The existence of connections between cameras and various other technologies in Brazilian ports and terminals reveals a strategy to enhance port management and operations. The identified connections include computer vision software, augmented reality, cloud environment, sensors, satellites, piezometers, remotely operated vehicle drones, and geotechnical monitoring centres.

Computer vision software, when associated with cameras, enables real-time object recognition and analysis. This is crucial for safety as it can detect flaws in ships, ensuring their integrity and preventing accidents. Furthermore, it highlights that augmented reality can be used to provide contextual information to camera operators, further enhancing efficiency and safety (Derrig, 2022).

Cloud environment is essential for the secure and accessible storage of images captured by cameras, enabling long-term analysis and data sharing among different departments and even with regulatory authorities (Heilig et al., 2017; Giusti et al., 2019). Sensors integrated into cameras can provide additional information, such as environmental measurements, which are crucial for environmental monitoring, equipment performance analysis, and decision-making (Van Kol et al., 2021; Albuquerque et al., 2022).

Satellites play a significant role in the remote surveillance of port areas, allowing a broader view and tracking of environmental accidents such as oil spills, aiding maritime authorities in locating vessels. Piezometers, as sensors that measure water pressure in the soil, are vital for monitoring soil and port structure stability, preventing landslides and related disasters. The integration of sensors in the maritime sector is essential for logistics efficiency and safety (Albuquerque et al., 2022).

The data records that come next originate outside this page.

Lemma revocation_succeeds schedule calls guests key keys : ValidatePublicKey key = Ok tt → call_error (rv_host calls) = None →
  (∀ t, t ∈ targets_of guests → 0 < t_vmid t) →
  (∀ i t, call_error (rv_direct calls i) = None ∨ call_error (fallback_call t (rv_fallback calls i)) = None
    ∨ ∃ e, call_error (fallback_call t (rv_fallback calls i)) = Some e ∧ reports_absence e = true) →
  ∃ keys', revokeTemporaryRootAccessForGuestsWithFallback schedule calls guests key true true keys = (keys', Ok tt).
Proof.
  intros Hkey Hhost Hpos Hcalls. unfold revokeTemporaryRootAccessForGuestsWithFallback. rewrite andb_false_r.
  destruct (run_tasks _ _ _ _ _ _ _) as [keys1 states] eqn:Hr. apply run_tasks_result in Hr as [-> _]. rewrite direct_run.
  assert (∀ c, call_error c = None → (direct_outcome key c).2 = Ok tt) as Hdirect.
  { intros c Hc. unfold direct_outcome. rewrite Hkey. cbn. by rewrite Hc. }
  rewrite (Hdirect _ Hhost).
  assert (errors_join (map task_error (imap (λ i t, task_at key true true calls i t 2) (targets_of guests)) ++ []) = None) as ->; [|by eexists].
  apply errors_join_none. rewrite app_nil_r, Forall_map, Forall_lookup. intros i x Hx. rewrite list_lookup_imap in Hx.
  destruct (targets_of guests !! i) as [t|] eqn:Ht; [|done]. injection Hx as <-. apply list_elem_of_lookup_2, Hpos in Ht.
  change (task_at key true true calls i t 2) with (task_next key true true calls i t (task_next key true true calls i t Direct)).
  unfold task_next. cbn [task_step]. rewrite direct_run. destruct (Hcalls i t) as [Hd|Hf].
  { by rewrite (Hdirect _ Hd). }
  destruct (direct_outcome key (rv_direct calls i)) as [gone [[]|e]]; [done|]. cbn. rewrite fallback_run.
  unfold fallback_outcome. replace (t_vmid t <=? 0) with false by lia. rewrite Hkey.
  destruct Hf as [Hf|(f & Hf & Ha)]; rewrite Hf; cbn; [done|]. by rewrite Ha.
Qed.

In the context of port logistics, the operation of drones in conjunction with geotechnical monitoring centres exhibits remarkable functional synergy. Drones, used for remotely operating vehicles and conducting routine inspections and safety assurance in port facilities and equipment, play a critical role in optimizing logistical processes. On the other hand, geotechnical monitoring centres have the capacity to analyse seismic and geotechnical data, playing a crucial preventive role in relation to soil characteristics-related risks (Derrig, 2022).

Additionally, when integrated with satellite communication systems, drones expand their scope of applicability, enabling aerial inspections and comprehensive monitoring of extensive port areas. This technological integration is fundamental for early detection of operational irregularities, reinforcing safety and providing a real-time visual database essential for informed decision-making (Themistocleous et al., 2019).

The combination of satellites and sensors allows for remote monitoring of various parameters, such as temperature, humidity, air quality, and cargo movement in ports. This is essential for maintaining the safety and efficiency of operations, as well as complying with environmental regulations (Themistocleous et al., 2019).

The use of Enterprise Resource Planning (ERP) in conjunction with satellites can optimise resource planning and management in ports. This encompasses everything from vessel scheduling and cargo handling to inventory and logistics management. The integration of these systems can result in more efficient operations and reduced operating costs (Sislian and Jaegler, 2020; Abou El-Magd et al., 2021).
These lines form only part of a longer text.